Kofun period burial mound in Yamaguchi, Japan

The Ōuchihikami Kofun (大内氷上古墳) is a Kofun period burial mound, located in the Ōuchimihori neighborhood of the city of Yamaguchi, Yamaguchi Prefecture in the Chugoku region of western Japan. The tumulus was designated a Yamaguchi Prefecture Historic Site in 1986.

==Overview==
The Ōuchihikami Kofun is a zenpō-kōen-fun (前方後円墳), which is shaped like a keyhole, having one square end and one circular end, when viewed from above. It is located on a hill on the northern edge of the Ōuchi Basin in central Yamaguchi Prefecture (and is the only existing keyhole-shaped tumulus in the Yamaguchi City area). The southern side of the circular posterior section of the mound has been leveled, and an archaeological excavation was conducted in 1985.

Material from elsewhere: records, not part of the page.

Lemma wp_mpn_div_qr_2_preinv qp np l d inv m Q E :
  (2 ≤ length l)%nat → words l → holds m np l → mem_ok m → qspace m qp (length l - 1) →
  qapart qp (length l - 1) np (length l) → inv_ok2 d inv →
  (∀ m', div_post m qp (length l - 1) np (length l) (val l) d 2 m' → Q tt m') →
  wp (mpn_div_qr_2_preinv qp np np (Z.of_nat (length l)) inv) Q E m.
Proof.
  intros Hlen Hw Hh Hm Hs Ha (Hsr & d0 & Hd0 & Hwd0 & Hd & Hd1 & Hrec) HQ. unfold mpn_div_qr_2_preinv.
  apply wp_bind, wp_massert; [apply Z.leb_le; lia|]. destruct inv as [s d1 d0o di]. cbn [inv_shift inv_d1 inv_d0 inv_di] in *.
  subst d0o. apply wp_bind. eapply wp_lift_ok; [done|].
  assert (0 < 2 ^ s) as Hp by (apply Z.pow_pos_nonneg; lia). pose proof (holds_space _ _ _ Hh) as Hnps.
  replace (Z.of_nat (length l) - 1) with (Z.of_nat (length l - 1)) by lia. rewrite Nat2Z.id.
  destruct (Z.ltb_spec 0 s) as [Hs0|Hs0].
  - apply wp_bind, wp_bind, wp_gmp_xalloc_limbs; [lia|done|]. intros b m1 Hal. apply wp_bind.
    apply wp_mpn_lshift; [by intros ->; cbn in Hlen; lia|lia|done|by eapply allocated_holds|apply Hal| |].
    { left. cbn. apply not_eq_sym, (allocated_fresh _ _ _ _ _ _ Hal Hnps). lia. }
    intros lt c m2 Hlt Hwt Hc Hval Hw2. apply wp_ret. apply wp_bind_assoc. rewrite <- Hlt.
    assert (2 ^ s ≤ 2 ^ 63) by (apply Z.pow_le_mono_r; lia).
    apply (wp_div_qr_2_run qp (b, 0) lt c d s d1 d0 di (val l)); rewrite ?Hlt; try done; [apply Hw2| | |lia|lia|].
    { eapply qspace_changed; [apply Hw2|]. by eapply allocated_qspace. }
    { destruct qp as [p|]; [|done]. left. cbn. apply (allocated_qapart _ _ _ _ (Some p) _ p Hal Hs).
      unfold qwithin, within. lia. }
    intros lq s1 s0 m3 Hlq Hwq Hs1 Hs2 Heq Hlt2 Hqw.
    destruct (unshift_two s1 s0 s (val l - val lq * d) Hs1 Hs2 ltac:(lia) ltac:(lia)) as (Hz & h & r & -> & Hr & Hh1 & Hr1 & Hv).
    apply wp_bind, wp_bind, wp_massert; [apply Z.eqb_eq; exact Hz|]. cbn zeta. rewrite Hr.
    apply wp_bind, wp_gmp_free.
    { apply (space_first _ _ (length l)); [|lia]. eapply changed_space; [apply Hqw|].
      eapply changed_space; [apply Hw2|]. apply Hal. }
    intros m4 H4 Hn4. apply wp_ret.
    eapply (wp_store_two np (length l) h r qp lq (val l) d m); rewrite ?Hlq; try done; [|lia|nia].
    eapply qwrites_temp; try done. by rewrite Hlq.
  - assert (s = 0) as -> by lia. rewrite Z.mul_1_r in Hd. apply wp_bind, wp_ret. apply wp_bind_assoc.
    apply (wp_div_qr_2_run qp np l 0 d 0 d1 d0 di (val l)); try done; [|lia|lia|].
    { destruct qp; [|done]. unfold qok, qapart, ok_down, apart in *. lia. }
    intros lq s1 s0 m3 Hlq Hwq Hs1 Hs2 Heq Hlt2 Hqw. apply wp_bind, wp_ret.
    eapply (wp_store_two np (length l) s1 s0 qp lq (val l) d m); rewrite ?Hlq; try done; lia.
Qed.
Lemma wp_mpn_div_qr_long qp np l dp dl x y0 y1 m Q E :
  (length dl + 3 ≤ length l)%nat → words l → words dl → word x → word y0 → word y1 → y1 ≠ 0 → mem_ok m →
  holds m np l → holds m dp (dl ++ [x; y0; y1]) → apart np (length l) dp (length dl + 3) →
  let j := (length l - (length dl + 2))%nat in
  qspace m qp j → qapart qp j np (length l) → qapart qp j dp (length dl + 3) →
  (∀ m', div_post m qp j np (length l) (val l) (val (dl ++ [x; y0; y1])) (length dl + 3) m' → Q tt m') →
  wp (mpn_div_qr qp np (Z.of_nat (length l)) dp (Z.of_nat (length dl + 3))) Q E m.
Proof.
  intros Hle Hw Hwd Hx Hy0 Hy1 Hne Hm Hh Hd Ha j Hqs Hqn Hqd HQ. unfold mpn_div_qr.
  apply wp_bind, wp_massert; [apply Z.ltb_lt; lia|]. apply wp_bind, wp_massert; [apply Z.leb_le; lia|].
  assert (length (dl ++ [x; y0; y1]) = (length dl + 3)%nat) as Hld by (by rewrite length_app).
  apply wp_bind. rewrite <- Hld at 1. eapply (wp_invert_long dp dl x y0 y1); try done.
  intros inv h lw Hs Hi1 Hi0 Hhr Hlw Hrec Hfit Hpos Hzero. rewrite (proj2 (Z.ltb_lt 2 _)) by lia. cbn [andb].
  destruct (Z.ltb_spec 0 (inv_shift inv)) as [Hs0|Hs0].
  - destruct (Hpos Hs0) as [Eh El]. apply wp_bind, wp_gmp_xalloc_limbs; [lia|done|]. intros b m1 Hal.
    apply wp_bind. unfold gmp_assert_nocarry at 1. apply wp_bind. rewrite <- Hld at 1.
    assert (b ≠ np.1 ∧ b ≠ dp.1) as [Hbn Hbd].
    { split; apply not_eq_sym; [apply (allocated_fresh _ _ _ _ _ _ Hal (holds_space _ _ _ Hh))|
        apply (allocated_fresh _ _ _ _ _ _ Hal (holds_space _ _ _ Hd))]; lia. }
    assert (words (dl ++ [x; y0; y1])) as Hwld by (apply Forall_app; split; [done|by repeat apply words_cons]).
    apply wp_mpn_lshift; [by destruct dl|lia|done|by eapply allocated_holds|rewrite Hld; apply Hal|by left|].
    intros lt c m2 Hlt Hwt Hc Hval Hw2. rewrite Hld in *.
    destruct (shifted_divisor dl x y0 y1 (inv_shift inv) Hwd Hx Hy0 ltac:(unfold word in *; lia) ltac:(lia) Hfit lt c)
      as (-> & lo & -> & Hlo & Hwlo); [lia|done|lia|by replace (length dl + 1 + 2)%nat with (length dl + 3)%nat by lia|].
    rewrite <- Eh, <- El in *. apply wp_massert; [done|].
    apply wp_bind. replace (length dl + 3)%nat with (length lo + 2)%nat in * by lia.
    apply (wp_div_qr_preinv_long qp np l (b, 0) lo lw h (val (dl ++ [x; y0; y1])) inv j); try done; try (unfold j; lia).
    { eapply writes_holds; [exact Hw2| |by eapply allocated_holds]. by left. }
    { apply Hw2. }
    { left. by apply not_eq_sym. }
    { eapply qspace_changed; [apply Hw2|]. by eapply allocated_qspace. }
    { destruct qp as [p|]; [|done]. left. cbn. apply (allocated_qapart _ _ _ _ (Some p) _ p Hal Hqs). unfold qwithin, within, j. lia. }
    intros m3 Hpost. apply wp_gmp_free.
    { destruct Hpost as (_ & _ & _ & _ & _ & _ & _ & _ & _ & _ & Hch). apply (space_first _ _ (length lo + 2)); [|lia].
      eapply changed_space; [exact Hch|]. eapply changed_space; [apply Hw2|]. apply Hal. }
    intros m4 H4 Hn4. apply HQ. eapply div_post_temp; try done; [by apply holds_space|lia].
  - assert (inv_shift inv = 0) as Hsz by lia. destruct (Hzero Hsz) as [-> ->].
    replace (dl ++ [x; y0; y1]) with ((dl ++ [x]) ++ [y0; y1]) in * by (by rewrite <- app_assoc).
    assert (length (dl ++ [x]) = (length dl + 1)%nat) as Hlx by (by rewrite length_app).
    replace (length dl + 3)%nat with (length (dl ++ [x]) + 2)%nat in * by lia.
    apply (wp_div_qr_preinv_long qp np l dp (dl ++ [x]) y0 y1 (val ((dl ++ [x]) ++ [y0; y1])) inv j); try done;
      try (rewrite Hlx; unfold j; lia); [unfold j; lia|by apply Forall_app; auto|rewrite Hsz; lia].
Qed.

(** The divisor by its number of limbs *)
Lemma long_divisor_split (ld : list Z) :
  (3 ≤ length ld)%nat → ∃ dl x y0 y1, ld = dl ++ [x; y0; y1] ∧ (length dl + 3 = length ld)%nat.
Proof.
  intros Hl. destruct (split_at ld (length ld - 3) ltac:(lia)) as (dl & hi & -> & Hdl). rewrite length_app in *.
  destruct hi as [|x [|y0 [|y1 [|? ?]]]]; cbn in *; try lia. exists dl, x, y0, y1. split; [done|lia].
Qed.

Lemma wp_mpn_div_qr qp np l dp ld m Q E :
  (1 ≤ length ld ≤ length l)%nat → words l → words ld → normal ld → mem_ok m →
  holds m np l → holds m dp ld → apart np (length l) dp (length ld) →
  let j := (length l - length ld + 1)%nat in
  qspace m qp j → qapart qp j np (length l) → qapart qp j dp (length ld) →
  (∀ m', div_post m qp j np (length l) (val l) (val ld) (length ld) m' → Q tt m') →
  wp (mpn_div_qr qp np (Z.of_nat (length l)) dp (Z.of_nat (length ld))) Q E m.
Proof.
  intros [H1 H2] Hw Hwd Hnorm Hm Hh Hd Ha j Hqs Hqn Hqd HQ.
  assert (length ld = 1 ∨ length ld = 2 ∨ 3 ≤ length ld)%nat as [Hl|[Hl|Hl]] by lia.
  - destruct ld as [|d [|? ?]]; try done. unfold mpn_div_qr. cbn [length] in *.
    apply wp_bind, wp_massert; [done|]. apply wp_bind, wp_massert; [apply Z.leb_le; lia|].
    apply Forall_cons in Hwd as [Hwd _]. assert (d ≠ 0) as Hd0 by (by apply Hnorm).
    destruct (mpn_div_qr_1_invert_spec d ltac:(unfold word in *; lia)) as (inv & Hinv & Hok).
    apply holds_cons in Hd as [Hd _]. apply wp_bind. unfold mpn_div_qr_invert. apply wp_bind, wp_massert; [done|].
    apply wp_bind. eapply wp_load; [done|]. eapply wp_lift_ok; [done|]. cbn [Z.ltb andb Z.of_nat].
    unfold mpn_div_qr_preinv. apply wp_bind, wp_massert; [done|]. apply wp_bind, wp_massert; [apply Z.leb_le; lia|].
    replace j with (length l) in * by (unfold j; lia).
    apply (wp_mpn_div_qr_1_store qp np l d); try done; [by intros ->; cbn in H2; lia|].
    intros m'. cbn [val] in HQ. rewrite Z.mul_0_r, Z.add_0_r in HQ. apply HQ.
  - destruct ld as [|d0 [|d1 [|? ?]]]; try done. unfold mpn_div_qr. cbn [length] in *.
    apply wp_bind, wp_massert; [done|]. apply wp_bind, wp_massert; [apply Z.leb_le; lia|].
    apply Forall_cons in Hwd as [Hwd0 [Hwd1 _]%Forall_cons]. assert (d1 ≠ 0) as Hne by (by apply Hnorm).
    destruct (mpn_div_qr_2_invert_spec d1 d0 ltac:(unfold word in *; lia) Hwd0) as (inv & Hinv & Hok).
    apply holds_cons in Hd as [Hd0 [Hd1 _]%holds_cons]. apply wp_bind. unfold mpn_div_qr_invert. apply wp_bind, wp_massert; [done|].
    do 2 (apply wp_bind; eapply wp_load; [done|]). eapply wp_lift_ok; [done|]. cbn [Z.ltb andb Z.of_nat].
    unfold mpn_div_qr_preinv. apply wp_bind, wp_massert; [done|]. apply wp_bind, wp_massert; [apply Z.leb_le; lia|].
    replace j with (length l - 1)%nat in * by (unfold j; lia).
    apply (wp_mpn_div_qr_2_preinv qp np l (d1 * WB + d0)); try done.
    intros m'. replace (d1 * WB + d0) with (val [d0; d1]) by (cbn [val]; lia). apply HQ.
  - destruct (long_divisor_split ld Hl) as (dl & x & y0 & y1 & -> & Hlen). rewrite <- Hlen in *.
    apply Forall_app in Hwd as [Hwd [Hx [Hy0 [Hy1 _]%Forall_cons]%Forall_cons]%Forall_cons].
    replace j with (length l - (length dl + 2))%nat in * by (unfold j; lia).
    apply (wp_mpn_div_qr_long qp np l dp dl x y0 y1); try done. apply Hnorm.
    replace (dl ++ [x; y0; y1]) with ((dl ++ [x; y0]) ++ [y1]) by (by rewrite <- app_assoc). apply last_snoc.
Qed.

(** ** Division by one limb: the power of two is a shift *)

Lemma val_exists n : ∀ v, 0 ≤ v < wpow n → ∃ l, length l = n ∧ words l ∧ val l = v.
Proof.
  induction n as [|n IH]; intros v Hv; [exists []; rewrite wpow_0 in Hv; cbn; split_and!; [done|constructor|lia]|].
  rewrite wpow_S in Hv. destruct (IH (v / WB)) as (l & Hl & Hw & Hlv).
  { split; [apply Z.div_pos; unfold WB; lia|]. apply Z.div_lt_upper_bound; unfold WB in *; lia. }
  exists (v mod WB :: l). cbn [val length]. rewrite Hlv. split; [lia|]. split.
  - apply words_cons; [apply Z.mod_pos_bound; done|done].
  - pose proof (Z.div_mod v WB ltac:(done)). lia.
Qed.

Lemma pow2_mask d :
  0 < d < WB → Z.land d (u64 (d - 1)) = 0 → ∃ k, 0 ≤ k < 64 ∧ gmp_ctz d = Ok k ∧ d = 2 ^ k.
Proof.
  intros Hd Hz. destruct (gmp_ctz_ok d Hd) as (k & q & Hk & Hkr & Hq & Hdq). exists k. split; [done|]. split; [done|].
  rewrite u64_small in Hz by lia. assert (0 < 2 ^ k) as Hp by (apply Z.pow_pos_nonneg; lia).
  destruct (Z.eq_dec q 0) as [->|Hq0]; [lia|]. exfalso.
  assert (d = Z.shiftl (2 * q) k + 2 ^ k) as E1 by (rewrite Z.shiftl_mul_pow2 by lia; lia).
  assert (d / 2 ^ (k + 1) = q) as E2.
  { rewrite Z.pow_add_r by lia. symmetry. apply Z.div_unique with (2 ^ k); [|lia]. left. lia. }
  assert ((d - 1) / 2 ^ (k + 1) = q) as E3.
  { rewrite Z.pow_add_r by lia. symmetry. apply Z.div_unique with (2 ^ k - 1); [|lia]. left. lia. }
  assert (Z.shiftr (Z.land d (d - 1)) (k + 1) = q) as E4.
  { by rewrite Z.shiftr_land, !Z.shiftr_div_pow2, E2, E3, Z.land_diag by lia. }
  rewrite Hz, Z.shiftr_0_l in E4. lia.
Qed.

Lemma wp_mpn_div_qr_1 qp np l d m Q E :
  words l → l ≠ [] → 0 < d < WB → mem_ok m → holds m np l → qspace m qp (length l) →
  match qp with Some p => p = np ∨ apart p (length l) np (length l) | None => True end →
  (∀ lq m', length lq = length l → words lq → val lq = val l / d → qwrites m qp lq m' → Q (val l mod d) m') →
  wp (mpn_div_qr_1 qp np (Z.of_nat (length l)) d) Q E m.
Proof.
  intros Hw Hne Hd Hm Hh Hqs Hq HQ. unfold mpn_div_qr_1. apply wp_bind, wp_massert; [apply Z.ltb_lt; lia|].
  assert (∀ lq r m', length lq = length l → words lq → val l = val lq * d + r → 0 ≤ r < d → qwrites m qp lq m' → Q r m') as HQ2.
  { intros lq r m' H1 H2 H3 H4 H5. replace r with (val l mod d); [apply (HQ lq); try done|].
    - apply Z.div_unique with r; lia.
    - symmetry. apply Z.mod_unique with (val lq); lia. }
  destruct (Z.eqb_spec (Z.land d (u64 (d - 1))) 0) as [Hz|_].
  - destruct (pow2_mask d Hd Hz) as (k & Hk & Hctz & ->). destruct l as [|x l]; [done|].
    pose proof Hh as [Hx _]%holds_cons. apply wp_bind. eapply wp_load; [done|].
    assert (0 < 2 ^ k) as Hp by (apply Z.pow_pos_nonneg; lia).
    assert (Z.land x (u64 (2 ^ k - 1)) = val (x :: l) mod 2 ^ k) as ->.
    { rewrite u64_small by lia. replace (2 ^ k - 1) with (Z.ones k) by (rewrite Z.ones_equiv; lia). rewrite Z.land_ones by lia.
      cbn [val]. change WB with (2 ^ 64). replace 64 with (k + (64 - k)) by lia. rewrite Z.pow_add_r by lia.
      replace (x + 2 ^ k * 2 ^ (64 - k) * val l) with (x + 2 ^ (64 - k) * val l * 2 ^ k) by lia. by rewrite Z.mod_add by lia. }
    destruct qp as [p|].
    + assert (ok_up p np (length (x :: l))) as Ho by (unfold ok_up, apart in *; destruct Hq as [->|?]; lia).
      destruct (Z.leb_spec (2 ^ k) 1) as [Hk1|Hk1].
      * apply wp_bind, wp_mpn_copyi; [done..|]. intros m' [Hw1 Hw2]. apply wp_ret, (HQ (x :: l)); try done.
        replace (2 ^ k) with 1 by lia. by rewrite Z.div_1_r.
      * apply wp_bind. eapply wp_lift_ok; [done|]. apply wp_bind.
        assert (k ≠ 0) as Hk0 by (intros ->; lia).
        apply wp_mpn_rshift; try done; [lia|]. intros r c m' Hl Hr Hc Hv [Hw1 Hw2]. apply wp_ret, (HQ r); try done.
        { apply Z.div_unique with c; lia. }
    + apply wp_ret. (* nothing is written *)
      destruct (val_exists (length (x :: l)) (val (x :: l) / 2 ^ k)) as (lq & Hlq & Hwq & Hv).
      { pose proof (val_bound (x :: l) Hw). split; [apply Z.div_pos; lia|]. apply Z.div_lt_upper_bound; [done|]. nia. }
      by apply (HQ lq).
  - destruct (mpn_div_qr_1_invert_spec d Hd) as (inv & Hinv & Hok). apply wp_bind. eapply wp_lift_ok; [done|].
    eapply wp_mpn_div_qr_1_preinv; try done. destruct qp; [|done]. unfold qok, ok_down, apart in *.
    destruct Hq as [->|?]; lia.
Qed.

(** ** The claims *)

(** C6: [mpn_div_qr] divides any number by any normalised divisor that has no more limbs:
    it leaves the remainder in the low limbs of the numerator and, unless the quotient
    pointer is null, writes all the limbs of the quotient.  The temporary copy of the
    divisor is released again, and no other limb of the memory changes (the limbs above
    the remainder have no specified value). *)
Theorem mpn_div_qr_correct qp np l dp ld m :
  (1 ≤ length ld ≤ length l)%nat → words l → words ld → normal ld → mem_ok m →
  holds m np l → holds m dp ld → apart np (length l) dp (length ld) →
  let j := (length l - length ld + 1)%nat in
  qspace m qp j → qapart qp j np (length l) → qapart qp j dp (length ld) →
  ∃ lq lr m', mpn_div_qr qp np (Z.of_nat (length l)) dp (Z.of_nat (length ld)) m = Ok (tt, m') ∧
    length lq = j ∧ words lq ∧ val lq = val l / val ld ∧
    length lr = length ld ∧ words lr ∧ val lr = val l mod val ld ∧
    qholds m' qp lq ∧ holds m' np lr ∧ holds m' dp ld ∧
    changed m m' (λ c, within c np (length l) ∨ qwithin c qp j).
Proof.
  intros Hlen Hw Hwd Hn Hm Hh Hd Ha j Hqs Hqn Hqd.
  assert (wp (mpn_div_qr qp np (Z.of_nat (length l)) dp (Z.of_nat (length ld)))
    (λ _ m', div_post m qp j np (length l) (val l) (val ld) (length ld) m') (λ _, False) m) as Hwp
    by (apply wp_mpn_div_qr; auto).
  apply wp_Ok_inv in Hwp as ([] & m' & Hrun & lq & lr & Hlq & Hwq & Hlr & Hwr & Heq & Hlt & Hqh & Hrh & Hc).
  pose proof (val_bound lr Hwr) as Hb. exists lq, lr, m'. split_and!; try done.
  - apply Z.div_unique with (val lr); lia.
  - apply Z.mod_unique with (val lq); lia.
  - eapply changed_holds; [exact Hc| |done]. intros c Hcd [Hcn|Hcq].
    + unfold apart, within in *. lia.
    + by eapply qapart_not.
Qed.

(** C39: [mpn_div_qr_1] returns the remainder by one limb and writes the quotient, also over
    the numerator; a power of two takes the way of a mask and a shift (or of a copy for 1),
    every other divisor that of the precomputed reciprocal, and they agree. *)
Theorem mpn_div_qr_1_correct qp np l d m :
  words l → l ≠ [] → 0 < d < WB → mem_ok m → holds m np l → qspace m qp (length l) →
  match qp with Some p => p = np ∨ apart p (length l) np (length l) | None => True end →
  ∃ lq m', mpn_div_qr_1 qp np (Z.of_nat (length l)) d m = Ok (val l mod d, m') ∧
    length lq = length l ∧ words lq ∧ val lq = val l / d ∧ qwrites m qp lq m'.
Proof.
  intros Hw Hne Hd Hm Hh Hqs Hq.
  assert (wp (mpn_div_qr_1 qp np (Z.of_nat (length l)) d)
    (λ r m', ∃ lq, r = val l mod d ∧ length lq = length l ∧ words lq ∧ val lq = val l / d ∧ qwrites m qp lq m')
    (λ _, False) m) as Hwp by (apply wp_mpn_div_qr_1; eauto 10).
  apply wp_Ok_inv in Hwp as (r & m' & Hrun & lq & -> & ?). by exists lq, m'.
Qed.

The mound is orientated with the rectangular anterior section facing northwest. A shallow moat surrounds the mound. The burial facility is a vertical shaft stone burial chamber, and the structure shows characteristics of the box-shaped stone coffins found in the Yamaguchi region. The main axis of the burial chamber is slightly west of the main axis of the burial mound, and measures 2.86 meters in length, 0.6 meters in width (estimated), and 0.7 meters in depth (estimated). However,the south side of the stone chamber is damaged, and a shrine to En no Gyōja has been erected there. One iron arrowhead was unearthed from the burial chamber as the only surviving grave goods.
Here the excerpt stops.